Quero ressaltar que a vida destes servos de Deus foi num ambiente francamente hostil, mas que, curiosamente, não queria ser hostil. Não havia interesse em Nabucodonossor de tornar difícil a vida de seus servos no palácio. Mas, mesmo com estas facilidades, não significaria, necessariamente, aceitação. As armadilhas seriam ainda mais perigosas. Creio que as batalhas que o crente tem que enfrentar estão ficando cada vez mais difíceis e menos dissimuladas. Os desafios estão se tornando cada vez maiores, e o mundo tem oferecido aos crentes atrativos cada vez mais fortes. O cerco está se fechando. Os nossos interesses, a inclinação da nossa carne [Rm 7.18 - Porque eu sei que em mim, isto é, na minha carne, não habita bem nenhum, pois o querer o bem está em mim; não, porém, o efetuá-lo], as armadilhas do diabo e o sistema de valores e interesses que nos cerca tentam arrastar o crente para uma atitude cada vez mais acomodada e fria em relação a Deus. A este inimigo a bíblia chama de mundo, afirmando que ele jaz no maligno [I Jo 5.19 - Sabemos que somos de Deus e que o mundo inteiro jaz no Maligno] e não deve ser amado [I Jo 2.15 - Não ameis o mundo nem as coisas que há no mundo.
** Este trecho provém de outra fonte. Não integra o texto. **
Section Step.
Context (f : Function) (Hfile : file_ok (registers f)) (Hflags : flagsRoots (registers f)).
Context (E E' : Env -> Prop) (holds holds' : N -> ConcreteValue -> Prop).

(** The extraction [readExpr] builds, and the extension [write] builds, verify. *)
Lemma extract_typed g reg i root ri x :
  rfAt (registers f) reg = Some i -> rootOf (registers f) reg = Some root -> rfAt (registers f) root = Some ri ->
  straight (registers f) reg -> isSubRegister i = true -> valid (registerType i) = true ->
  typeAt g x = Some (registerType ri) -> exprTyped g (MkExpr ExprOp.Extract (registerType i) [x] (offsetInParent i)).
Proof using Hfile Hflags.
  intros Hi Hroot Hri Hst Hs Hv Hx.
  destruct (view_class _ Hfile _ _ _ _ Hi Hroot Hri) as [Hrs Hrc].
  destruct (view_facts _ Hfile Hflags _ _ _ _ Hi Hroot Hri Hst Hs) as (_ & _ & Hnf & Ho & Hfit).
  destruct (file_narrow _ Hfile _ _ Hi) as [Hib _]. destruct (file_narrow _ Hfile _ _ Hri) as [Hrb _].
  destruct (registerType_bits _ _ _ Hfile Hi Hnf) as (_ & Hbi & _).
  destruct (registerType_bits _ _ _ Hfile Hri) as (_ & Hbr & _); [congruence|].
  assert (u64 (offsetInParent i + regBits i) = offsetInParent i + regBits i) as Hu by (unfold u64; apply Z.mod_small; lia).
  split; [cbn; lia|]. split; [done|]. exists [registerType ri]. split; [cbn; by rewrite Hx|]. split; [done|].
  unfold opRuleOk, opType0. cbn. rewrite Hbi, Hbr, Hu. lia.
Qed.
Lemma adds_one_writeContents g p i y :
  pool_ok g -> grows f g -> rfAt (registers f) (payload o) = Some i -> straight (registers f) (payload o) ->
  typeAt g y = Some (registerType i) -> adds_one g (writeContents p (payload o) y).
Proof using Hfile Hflags.
  intros Hp Hg Hi Hst Hy. pose proof (grows_registers f g Hg) as Hr.
  destruct (rootOf_total _ _ i (file_wf _ Hfile) Hi) as (root & ri & Hroot & _ & Hri & _ & _).
  unfold writeContents. apply (adds_one_gets g _ i); [by rewrite Hr|]. destruct (decide _); [apply adds_one_ret|].
  apply (adds_one_gets g _ root); [by rewrite Hr|].
  destruct (boundedExprNodeCount_total g y kMaxTrackedExprNodes Hp) as [count Hcount]; [by eapply typeAt_hasExpr|].
  apply (adds_one_gets g _ count); [done|]. destruct (_ <? _)%nat; [apply adds_one_ret|].
  destruct (isSubRegister i) eqn:Hs; cbn [negb]; [|apply adds_one_ret]. destruct (zeroExtendsParent i); [|apply adds_one_ret].
  apply (adds_one_gets g _ ri); [by rewrite Hr|]. apply adds_one_ends. unfold cast.
  intros Hroom. destruct (adds_one_intern g (MkExpr ExprOp.ZExt (registerType ri) [y] 0) Hp) as (r & g' & H & Hc); [|done|].
  { by apply (zext_typed f Hfile Hflags g (payload o) i root ri). }
  exists r, g'. split; [|done]. apply M_bind_Some. by exists tt, g.
Qed.

Lemma adds_one_action g p ys :
  pool_ok g -> grows f g -> contents_ok noEnv nothing g (contents p) -> Forall2 (stands noEnv g) xs ys ->
  adds_one g (copyAction o opId ys p).
Proof using Type*.
  intros Hp Hg Hc Hys. pose proof (grows_registers f g Hg) as Hr.
  unfold copyAction. destruct (code o) eqn:Hcode; try apply adds_one_ret.
  - destruct (shape_read f o xs Hshape Hcode) as (i & vi & Hi & Hst & _ & _ & Hv).
    apply (adds_one_gets g _ i); [by rewrite Hr|]. destruct (decide _) as [Hz|Hz].
    + apply adds_one_ends. destruct (registerType_bits _ _ _ Hfile Hi) as (Hti & Hbi & _); [congruence|].
      destruct (file_narrow _ Hfile _ _ Hi) as [Hb _]. unfold constant. rewrite Hbi.
      assert (isInteger (registerType i) && (regBits i <=? 128) = true) as ->.
      { rewrite Hti. change (isInteger (integer (regBits i))) with true. lia. }
      cbn [orb].
      rewrite <-Hbi. apply adds_one_intern; [done|]. by apply (constantOf_typed g (registerType i) 0).
    + intros Hroom. destruct (adds_one_readExpr g p i Hp Hg Hc Hi Hst Hv Hroom) as (known & g' & H & Hcount).
      destruct known as [e|]; eexists _, g'; (split; [|exact Hcount]); apply M_bind_Some; eexists _, g'; split; done.
  - destruct (shape_write f o xs Hshape Hcode) as (i & x & Hi & Hst & -> & Ht).
    apply (adds_one_gets g _ i); [by rewrite Hr|]. destruct (decide _) as [Hz|Hz]; [apply adds_one_ret|].
    apply Forall2_cons_inv_l in Hys as (y & ys' & [(t & Ht1 & Ht2) _] & _ & ->).
    apply (adds_one_gets g _ y); [done|]. apply (adds_one_writeContents g p i y); try done.
    pose proof (typeAt_ext f g x _ Hg Ht). congruence.
Qed.
End Actions.

(** The memo is the walks' own. *)
Lemma copyAction_memo o opId ys p g q g' :
  copyAction o opId ys p g = Some (q, g') -> substMemo (propSubst q) = substMemo (propSubst p).
Proof.
  unfold copyAction, writeContents. intros H.
  destruct (code o); try (by injection H as <- <-); apply M_bind_Some in H as (i & g1 & _ & H); destruct (decide _).
  - by apply M_bind_Some in H as (z & g2 & _ & [= <- <-]).
  - apply M_bind_Some in H as ([e|] & g2 & _ & H); by injection H as <- <-.
  - by injection H as <- <-.
  - apply M_bind_Some in H as (v & g2 & _ & H). apply M_bind_Some in H as (i' & g3 & _ & H).
    destruct (decide _); [by injection H as <- <-|]. apply M_bind_Some in H as (root & g4 & _ & H).
    apply M_bind_Some in H as (count & g5 & _ & H). destruct (_ <? _)%nat; [by injection H as <- <-|].
    destruct (negb _); [by injection H as <- <-|]. destruct (zeroExtendsParent i'); [|by injection H as <- <-].
    apply M_bind_Some in H as (ri & g6 & _ & H). by apply M_bind_Some in H as (z & g7 & _ & [= <- <-]).
Qed.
Se alguém amar o mundo, o amor do Pai não está nele]. As coisas que há neste mundo [que não se refere à criação, mas ao sistema que a domina e explora] não procedem de Deus [I Jo 2.16 – ...porque tudo que há no mundo, a concupiscência da carne, a concupiscência dos olhos e a soberba da vida, não procede do Pai, mas procede do mundo] e estão em oposição a Deus [Tg 4.4 – Infiéis, não compreendeis que a amizade do mundo é inimiga de Deus? Aquele, pois, que quiser ser amigo do mundo constitui-se inimigo de Deus].
Por mundo devemos entender a cosmovisão, a filosofia imperante em nosso tempo, que é de inspiração satânica. Amar o mundo significa não amar a Cristo que rejeitou o oferecimento que satanás lhe fez de dar-lhe a gloria dos reinos do mundo [Mt 4.8-9 –Levou-o ainda o diabo a um monte muito alto, mostrou-lhe todos os reinos do mundo e a glória deles e lhe disse: Tudo isto te darei se, prostrado, me adorares]. Os amigos de Jesus seguem-no, tem-no como modelo e obedecem-no em tudo. Se Jesus não aceitou a glória do mundo, o crente também não deve deseja-la. Se Cristo foi perseguido pelo mundo, seus discípulos também o serão [Jo 17.14-16 - Eu lhes tenho dado a tua palavra, e o mundo os odiou, porque eles não são do mundo, como também eu não sou. Não peço que os tires do mundo e sim que os guardes do mal. Eles não são do mundo como também eu não sou]. Olhando para a vida de Daniel e de seus amigos, percebemos que eles também estavam no mundo e foram tentados pelo mundo, mas conseguiram passar por ele sem se tornarem seus amigos.
A Daniel e seus amigos não foi oferecida a glória do mundo, mas algo mais imediato e sutil: os prazeres do mundo, o direito de tomar parte nos banquetes reais. Não se tratava apenas da comida, mas das festas – regadas a muita bebida, imoralidade, sensualidade, cultos idólatras e blasfêmias. Tudo isto estava embutido no oferecimento de participação nas finas iguarias do rei. E a isto Daniel e amigos dizem não, mesmo correndo o risco [que efetivamente se concretizou] de serem vistos como diferentes, de não pertencerem ao grupo, observados pelos companheiros de infortúnio como esquisitos e se tornarem, mais tarde, alvos de perseguição.